Medicare's finances have gotten stronger. The program's hospital insurance trust fund won't be exhausted until 2030, according to the trustees. That's four years later than was expected a year ago. The reason hospital spending was lower than expected is not clear, but factors include the recession, the Affordable Care Act and the general slowdown in the growth of health care costs.

Social Security's finances haven't gotten better, but they haven't gotten any worse, either. Its trust fund is projected to be depleted in 2033, the same date the trustees projected last year. Even if no changes are made to extend its solvency -- for instance, raising the retirement age, reducing cost-of-living increases or raising the income cap on payroll deductions -- the program will be able to pay promised benefits until then.
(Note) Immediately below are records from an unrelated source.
(** A refused question is answered with nothing, and no source is cited. *)
Lemma outcome_refused s question : r_refused (outcome_ s question) = true →
  r_answer (outcome_ s question) = "" ∧ r_citation (outcome_ s question) = None.
Proof.
  unfold outcome_of, outcome_traced. destruct (negb _); [done|]. destruct (retrieve _ _ _ _) as [|h hits]; [done|].
  destruct (flt _ _); [done|]. by destruct (extract_answer _ _) as [[]|].
Qed.
Lemma outcome_question s question : r_question (outcome_ s question) = question.
Proof.
  unfold outcome_of, outcome_traced. destruct (negb _); [done|]. destruct (retrieve _ _ _ _) as [|h hits]; [done|].
  destruct (flt _ _); [done|]. by destruct (extract_answer _ _) as [[]|].
Qed.
End Asking.

(** ** Sessions *)

Section Sessions.
Context `{FR : FloatRepr}.
Variable similarity : vec → vec → f64.
Variable no_net : bool.
Variable complete : string → result string.
Abbreviation ask_ := (ask similarity no_net complete).
Abbreviation outcome_ := (outcome_of similarity no_net complete).

Fixpoint index_documents (env : embedders) (docs : list IngestResult) (x : RetrievalIndex) : result RetrievalIndex :=
  match docs with [] => Ok x | d :: docs' => x ← add_document env d x; index_documents env docs' x end.

Lemma index_chunks env docs : ∀ x x', index_documents env docs x = Ok x' → x_chunks x' = x_chunks x ++ concat (map i_chunks docs).
Proof.
  induction docs as [|d docs IH]; intros x x'; cbn [index_documents map concat]; [intros [= <-]; by rewrite app_nil_r|].
  intros (y & Hy & H)%bind_Ok. rewrite (IH _ _ H). apply bind_Ok in Hy as (z & Hz & [= <-]). cbn [x_chunks].
  rewrite <-app_assoc. f_equal. unfold init_embedding in Hz.
  repeat case_match; simplify_eq; done.
Qed.

(** C23.  Answers cite the documents: when the index was built from ingested files,
    a question that is not refused gets a citation of a page of one of
    them, with a box on that page and a text quoted from a piece of the text of
    that page; and the answer is that text, unless the local model may be used
    and wrote another. *)
Theorem answers_cite_documents env docs s uuid now question r s' :
  Forall (λ d, ∃ open_pdf f, ingest open_pdf f = inr d) docs →
  index_documents env docs new_index = Ok (se_index s) →
  ask_ uuid now question s = (Ok r, s') → r_refused r = false →
  ∃ d t w c, d ∈ docs ∧ (ci_page c, t) ∈ i_page_texts d ∧ infix_of w t ∧ r_citation r = Some c ∧ on_page (ci_bbox c) ∧
    quotes (ci_source_text c) w ∧
    (r_answer r = ci_source_text c ∨ no_net = false ∧ ∃ p text, complete p = Ok text ∧ r_answer r = strip text).
Proof.
  intros Hd Hx (_ & Ea & Ec & Er & _)%ask_Ok%audit_Ok. rewrite Ea, Ec, Er.
  intros (k & c & Hk & -> & Hc & Hq & Ha)%outcome_cited. rewrite (index_chunks _ _ _ _ Hx) in Hk. cbn [x_chunks new_index app] in Hk.
  apply list_elem_of_In, in_concat in Hk as (l & Hl & Hk). apply list_elem_of_In, list_elem_of_fmap in Hl as (d & -> & Hin).
  apply list_elem_of_In in Hk. rewrite Forall_forall in Hd. destruct (Hd d Hin) as (open_pdf & f & Hi).
  destruct (ingested_chunk _ _ _ _ Hi Hk) as (t & Ht & Hw & _ & Hb & _).
  assert (ci_page c = k_page k ∧ ci_bbox c = k_bbox k) as [Ep Eb] by (rewrite Hc; by split).
  exists d, t, (k_text k), c. rewrite Ep, Eb. by split_and!.
Qed.

(** What a question may make the session do: search the index once, and then ask
    the model once, and only when it may be used. *)
Lemma outcome_effects s question : let effects := (outcome_traced similarity no_net complete s question).2 in
  effects = [] ∨ effects = [Index_searched question] ∨
  no_net = false ∧ ∃ p, effects = [Index_searched question; Model_asked p].
Proof.
  unfold outcome_traced. destruct (negb _); [by left|]. right. destruct (retrieve _ _ _ _) as [|h hits]; [by left|].
  destruct (flt _ _); [by left|]. destruct (extract_answer _ _) as [[text c]|]; [|by left]. unfold try_llm_augment.
  destruct no_net; [by left|right]. split; [done|by eexists].
Qed.

(** C25.  An injected question is refused: whatever is written around a phrase that
    the shield stops, a session with the shield and an audit log answers with
    a refusal that has no text, no citation and no scores, and on the way it
    neither searches the index nor asks the model. *)
Theorem injected_question_refused s log uuid now pre phrase post : se_shield s = true → se_audit s = Some log → scan phrase = false →
  ∃ r s', ask_traced similarity no_net complete uuid now (pre +:+ phrase +:+ post) s = (Ok r, s', []) ∧
    r_refused r = true ∧ r_answer r = "" ∧ r_citation r = None ∧
    r_scores r = [] ∧ fst (r_refusal_reason r) = "Injection detected in question".
Proof.
  intros Hs Hl Hp. apply (shield_monotone phrase pre post) in Hp. set (question := pre +:+ phrase +:+ post) in *. clearbody question.
  assert (negb (truthy question) || negb (truthy (strip question)) = false) as Eb.
  { rewrite scan_eq in Hp. apply orb_false_iff in Hp as [Hb _]. unfold blank in Hb. rewrite Hb. destruct question; [discriminate Hb|done]. }
  unfold ask_traced. rewrite Eb. unfold outcome_traced. assert (safe (shield_scan s question) = false) as ->.
  { unfold shield_scan. rewrite Hs. by rewrite (proj1 (scans_agree question)). }
  cbn [negb]. unfold audit. rewrite Hl. cbn [answer_of r_citation refusal]. destruct (log_answer _ _ _ _ _ _ log) as [e log'].
  eexists _, _. split; [reflexivity|]. by split_and!.
Qed.

(** *** The audit trail *)

Fixpoint ask_all (l : list (string * string * string)) (s : DocIntelSession) : list (result AskResult) * DocIntelSession :=
  match l with
  | [] => ([], s)
  | (uuid, now, question) :: l' =>
      let '(r, s) := ask_ uuid now question s in
      let '(rs, s) := ask_all l' s in (r :: rs, s)
  end.
Definition completed (rs : list (result AskResult)) : list AskResult :=
  omap (λ r, match r with Ok r => Some r | Raise _ => None end) rs.

(** What an entry records of a result. *)
Definition entry_view (e : AuditEntry) : string * string * bool * string * string :=
  (entry_id e, question e, grounded e, signature e, outcome e).
Definition result_view (r : AskResult) : string * string * bool * string * string :=
  (r_entry_id r, r_question r, negb (r_refused r), r_signature r, "answer").

Lemma ask_audited uuid now q s log r s' : se_secure s = true → se_audit s = Some log → ask_ uuid now q s = (r, s') →
  se_secure s' = true ∧
  match r with
  | Ok r => ∃ c, se_audit s' = Some (run_audit_call log c) ∧
      map entry_view (entries (run_audit_call log c)) = map entry_view (entries log) ++ [result_view r]
  | Raise _ => s' = s
  end.
Proof.
  intros Hs Hl. destruct r as [r|e].
  2: { intros H. assert (s' = s) as ->; [|done]. unfold ask, ask_traced in H. destruct (_ || _); [by injection H|].
       destruct (outcome_traced _ _ _ s q) as [o effects]. by apply audit_Raise in H. }
  intros H%ask_Ok. pose proof (outcome_cited similarity no_net complete s q) as Hcite.
  pose proof (outcome_refused similarity no_net complete s q) as Href. set (o := outcome_ s q) in *. clearbody o.
  unfold audit in H. rewrite Hl, Hs in H. destruct (answer_of o) as [a|] eqn:Ea; [|done].
  assert (an_query a = r_question o ∧ an_grounded a = negb (r_refused o)) as [Eq Eg].
  { unfold answer_of in Ea. destruct (r_refused o).
    - destruct (Href eq_refl) as [_ E]. rewrite E in Ea. by injection Ea as <-.
    - destruct (Hcite eq_refl) as (k & c & _ & E & _). rewrite E in Ea. destruct (ci_bbox c) as [[[a0 b0] a1] b1].
      apply bind_Ok in Ea as (b & _ & [= <-]). done. }
  set (h := document_hash_of s) in *. set (m := "docintel-extractive-v1-" +:+ r_backend o) in *.
  assert (∃ e, log_answer uuid now a h m "" log = (e, run_audit_call log (LogAnswer uuid now a h m "")) ∧
    entries (run_audit_call log (LogAnswer uuid now a h m "")) = entries log ++ [e] ∧
    question e = an_query a ∧ grounded e = an_grounded a ∧ outcome e = "answer") as (e & El & Ee & E1 & E2 & E3).
  { cbn [run_audit_call]. destruct (log_answer uuid now a h m "" log) as [e l'] eqn:El. exists e. split; [done|]. cbn [snd].
    unfold log_answer, append_entry in El. injection El as <- <-. by split_and!. }
  remember (LogAnswer uuid now a h m "") as call eqn:Ecall. remember (run_audit_call log call) as log' eqn:Elog.
  rewrite El in H. injection H as <- <-. split; [done|]. exists call. rewrite <-Elog. split; [reflexivity|]. rewrite Ee, map_app. f_equal.
  cbn. unfold entry_view, result_view. cbn. by rewrite E1, E2, E3, Eq, Eg.
Qed.

Lemma ask_all_audited l : ∀ s cs log0, se_secure s = true → se_audit s = Some (fold_left run_audit_call cs log0) →
  ∃ cs', se_audit ((ask_all l s).2) = Some (fold_left run_audit_call cs' log0) ∧
    map entry_view (entries (fold_left run_audit_call cs' log0)) =
      map entry_view (entries (fold_left run_audit_call cs log0)) ++ map result_view (completed ((ask_all l s).1)).
Proof.
  induction l as [|[[uuid now] q] l IH]; intros s cs log0 Hs Hl; cbn [ask_all].
  { exists cs. cbn [fst snd completed omap list_omap map]. by rewrite app_nil_r. }
  destruct (ask_ uuid now q s) as [r s1] eqn:Ea. destruct (ask_audited _ _ _ _ _ _ _ Hs Hl Ea) as [Hs1 Hr].
  destruct r as [r|e].
  - destruct Hr as (c & Hc & Ev). assert (se_audit s1 = Some (fold_left run_audit_call (cs ++ [c]) log0)) as Hl1 by (by rewrite fold_left_app).
    destruct (IH s1 _ _ Hs1 Hl1) as (cs' & H1 & H2). destruct (ask_all l s1) as [rs s2]. exists cs'. split; [done|].
    cbn [fst snd] in *. unfold completed in *. cbn [omap list_omap map]. rewrite H2, fold_left_app. cbn [fold_left]. rewrite Ev, <-app_assoc. done.
  - subst s1. destruct (IH s _ _ Hs Hl) as (cs' & H1 & H2). destruct (ask_all l s) as [rs s2]. by exists cs'.
Qed.

(** Every outcome is on record: after any questions to a secure session the
    audit log verifies, and has one entry for each question that got an answer
    or a refusal, in order, with its identifier, its text, its signature, and
    grounded exactly when it was answered; questions that raised leave none.
    (Refusals are recorded with the outcome "answer" too.) *)
Theorem session_audited has_shield index page_texts s l : new_session has_shield true index page_texts None true = Ok s →
  let '(rs, s') := ask_all l s in
  ∃ log, se_audit s' = Some log ∧ verify_chain log = Ok true ∧
    map entry_view (entries log) = map result_view (completed rs).
Proof.
  unfold new_session. intros ([] & _ & H)%bind_Ok. apply bind_Ok in H as (o & Ho & [= <-]).
  apply bind_Ok in Ho as (log0 & H0 & [= <-]). destruct (new_log_inv _ _ H0) as [_ E0].
  match goal with |- context [ask_all l ?s] => destruct (ask_all_audited l s [] log0) as (cs' & H1 & H2); [done|done|] end.
  destruct (ask_all l _) as [rs s']. cbn [fst snd] in *. eexists. split; [exact H1|]. split; [by apply (run_audit_verifies AUDIT_KEY)|].
  rewrite H2. cbn [fold_left]. by rewrite E0.
Qed.
End Sessions.
(** An engine that leaves the texts alone: repeated lines go, and with the
    repetition goes the line break before the line that follows it. *)
Definition untouched (t : string) : result (string * option string) := Ok (t, None).
Definition thanks : Chunk := piece "a" 1 (box 0 100) ("Thank you." +:+ String LF ("Thank you." +:+ String LF ("Total Due: 5.00" +:+ String LF "Invoice No. 7"))).
Example dedup_joins_lines :
  map c_text (compress_document_chunks None (Some untouched) [thanks]).1 =
  ["Thank you. Total Due: 5.00" +:+ String LF "Invoice No. 7"].
Proof. vm_compute. reflexivity. Qed.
But Congress must not seize on the trustees' projections as an excuse to continue doing nothing to extend the programs' solvency. Lawmakers should see this moment for what it is -- a window of opportunity. The longer Congress delays and President Barack Obama fails to press the issue, the more painful the changes needed will become for beneficiaries and taxpayers.

One area in which the urgency is clear is the Social Security program that pays monthly benefits to people with disabilities. It is projected to run short of money in 2016. Treasury Secretary Jacob Lew has recommended shifting more payroll tax revenue to the disability insurance program for two years, an approach used in the past. But that's just a stopgap.

Congress has shown a shameful lack of the political courage needed to shore up these essential programs. Reform brings political peril, but Obama and Congress weren't elected to do only what's easy.